本気で 100 冊入っているので全部読むのはちょっと難しいかもしれませんが、そのうちのいくつかを読むためだけでも買う価値はあります。
そしてこのシリーズ、なんでこんなに安いかちょっと理解できないです…。
著作権が失効している作品が多いからなのかな、とも思うんですが、日本語でこれだけの名作を集めた本がこんな投げ売り価格で売られてるの見たことないです。

あとは月並みですがシェイクスピアの戯曲なんかも抑えておくといいですね。

最後にプロフェッショナルな表現力ですが、これは専門書を読む、そして英語で何かトレーニングコースなどを受講するのがおすすめです。

OpenCourseWare など、一流大学が無料で一般公開している講義もたくさんありますし、edX など視聴だけでなく単位ベースで試験を受け大学の講座修了資格を取れる有料プログラムもあります。
そして University of London など、オンラインまたはほぼオンラインで学士号や修士号が取れるプログラムを多数持っているところもあります(University of London はオンライン受講の授業料がめっちゃ安いです…!!)

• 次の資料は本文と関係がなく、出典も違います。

(** Against C6 as stated: a delay of 2^-13 s at 8000 Hz is 0.9765625
    samples, which rounds to 1 and is positive; the code makes the capacity 0
    of it and selects [compand_nodelay]. *)
Lemma delay_capacity_truncates :
  F64.mul Reference.delay_2_13 (F64.of_Z 8000) = S754_finite false 8796093022208000 (-53) /\
  nearest_int (F64.mul Reference.delay_2_13 (F64.of_Z 8000)) = Some 1 /\
  Reference.config (Reference.unity_options Reference.delay_2_13) 1 8000
  = Ok (Reference.unity Reference.delay_2_13 1 8000) /\
  delay_samples (Reference.unity Reference.delay_2_13 1 8000) = 0 /\
  compand (Reference.unity Reference.delay_2_13 1 8000) = use_compand_nodelay.
Proof. vm_compute. repeat split. Qed.

Lemma values_read_all (sscanf_f : string -> option spec_float) (its : list string) :
  Forall (fun it => is_Some (sscanf_f it)) its ->
  values_read sscanf_f its = Z.of_nat (length its).
Proof.
  intros Hall. unfold values_read. f_equal.
  induction Hall as [|it its Hit Hall IH]; [reflexivity|].
  rewrite filter_cons, decide_True by exact Hit. simpl. f_equal. exact IH.
Qed.

(** C7, as the code has it: the setup fails with [EINVAL] when there are
    more attack times or more decay times than channels, and when the number
    of attack values read differs from the number of decay values read;
    fewer times than channels are taken (the other channels keep a time
    constant of zero).  So a setup that succeeds has neither count above the
    channel count, and as many attack values as decay values.  When every
    item is read as a number, the values read are as many as the items. *)
Theorem time_constant_counts (libm : Libm) (sscanf_f : string -> option spec_float)
    (sscanf_ff : string -> option (spec_float * spec_float)) (host : Host)
    (s : CompandContext) (nchan sample_rate : Z) :
  Forall (fun it => it <> EmptyString) (items (attacks s)) ->
  Forall (fun it => it <> EmptyString) (items (decays s)) ->
  (count_items (attacks s) > nchan \/ count_items (decays s) > nchan ->
   config_output libm sscanf_f sscanf_ff host s nchan sample_rate = Error EINVAL) /\
  (0 < nchan -> count_items (attacks s) <= nchan -> count_items (decays s) <= nchan ->
   arrays_ok host = true ->
   values_read sscanf_f (items (attacks s)) <> values_read sscanf_f (items (decays s)) ->
   config_output libm sscanf_f sscanf_ff host s nchan sample_rate = Error EINVAL) /\
  (forall s',
   config_output libm sscanf_f sscanf_ff host s nchan sample_rate = Ok s' ->
   count_items (attacks s) <= nchan /\ count_items (decays s) <= nchan /\
   values_read sscanf_f (items (attacks s)) = values_read sscanf_f (items (decays s))) /\
  (Forall (fun it => is_Some (sscanf_f it)) (items (attacks s)) ->
   values_read sscanf_f (items (attacks s)) = count_items (attacks s)) /\
  (Forall (fun it => is_Some (sscanf_f it)) (items (decays s)) ->
   values_read sscanf_f (items (decays s)) = count_items (decays s)).
Proof.
  intros Ha Hd. split_and!.
  - intros Hover. unfold config_output.
    destruct (Z.leb_spec nchan 0); [reflexivity|].
    destruct (Z.gtb_spec (count_items (attacks s)) nchan); [reflexivity|].
    destruct (Z.gtb_spec (count_items (decays s)) nchan); [reflexivity|]. lia.
  - intros Hn Hna Hnd Harr Hne.
    exact (config_output_counts libm sscanf_f sscanf_ff host s nchan sample_rate
             Hn Hna Hnd Harr Ha Hd Hne).
  - intros s' Hcfg.
    destruct (config_output_Ok _ _ _ _ _ _ _ _ Hcfg)
      as (Hn & Hna & Hnd & nb & chans & saveptr & _ & _ & _ & _ & _ & Hpt & _).
    split_and!; try assumption.
    pose proof (parse_times_items sscanf_f s nchan Ha Hd Hna Hnd) as Hitems.
    destruct (_ || _); [congruence|].
    destruct Hitems as (chans0 & saveptr0 & Heq & _). congruence.
  - intros Hall. rewrite count_items_length. apply values_read_all. exact Hall.
  - intros Hall. rewrite count_items_length. apply values_read_all. exact Hall.
Qed.

Lemma time_constant_counts_witness :
  let s := Reference.unity_options F64.zero in
  Forall (fun it => it <> EmptyString) (items (attacks s)) /\
  Forall (fun it => it <> EmptyString) (items (decays s)) /\
  (count_items (attacks s) > 0 \/ count_items (decays s) > 0 ->
   config_output Reference.libm Reference.sscanf_f Reference.sscanf_ff Reference.host
     s 0 44100 = Error EINVAL) /\
  values_read Reference.sscanf_f (items (attacks s))
  = values_read Reference.sscanf_f (items (decays s)).
Proof.
  cbv zeta.
  assert (Ha : Forall (fun it => it <> EmptyString)
                 (items (attacks (Reference.unity_options F64.zero))))
    by (repeat constructor; discriminate).
  assert (Hd : Forall (fun it => it <> EmptyString)
                 (items (decays (Reference.unity_options F64.zero))))
    by (repeat constructor; discriminate).
  split; [exact Ha|]. split; [exact Hd|].
  pose proof (time_constant_counts Reference.libm Reference.sscanf_f Reference.sscanf_ff
                Reference.host (Reference.unity_options F64.zero) 0 44100 Ha Hd)
    as (Hover & _).
  pose proof (time_constant_counts Reference.libm Reference.sscanf_f Reference.sscanf_ff
                Reference.host (Reference.unity_options F64.zero) 1 44100 Ha Hd)
    as (_ & _ & Hok & _).
  split; [exact Hover|].
  apply (Hok (Reference.unity F64.zero 1 44100)). vm_compute. reflexivity.
Defined.

(** Against C7 as stated: one attack time and one decay time for two
    channels; the counts differ from the channel count, and the setup
    succeeds. *)
Lemma fewer_time_constants_accepted :
  count_items (attacks (Reference.unity_options F64.zero)) = 1 /\
  count_items (decays (Reference.unity_options F64.zero)) = 1 /\
  Reference.config (Reference.unity_options F64.zero) 2 44100
  = Ok (Reference.unity F64.zero 2 44100) /\
  nb_channels (Reference.unity F64.zero 2 44100) = 2.
Proof. vm_compute. repeat split. Qed.

Lemma points_accepted_unparsed (sscanf_ff : string -> option (spec_float * spec_float))
    (its : list string) (it : string) :
  it ∈ its -> sscanf_ff it = None ->
  forall prev, points_accepted sscanf_ff prev its = false.
Proof.
  intros Hin Hnone. induction Hin as [it its|it it' its Hin IH]; intros prev; simpl.
  - rewrite Hnone. reflexivity.
  - destruct (sscanf_ff it') as [[px py]|]; [|reflexivity].
    rewrite (IH Hnone). apply andb_false_r.
Qed.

なんだかんだ言っても、レベルが上がれば上がるほど、英語圏で最高水準の教育を受けた英語ネイティブと互角に渡り合わないとならない可能性がどんどん高くなります。
現時点ですでに 4、5 に該当するレベルの英語力をすでに持っているなら、目標を高めに設定して、上のステージで四苦八苦するほうが実力の伸びは速いと思います!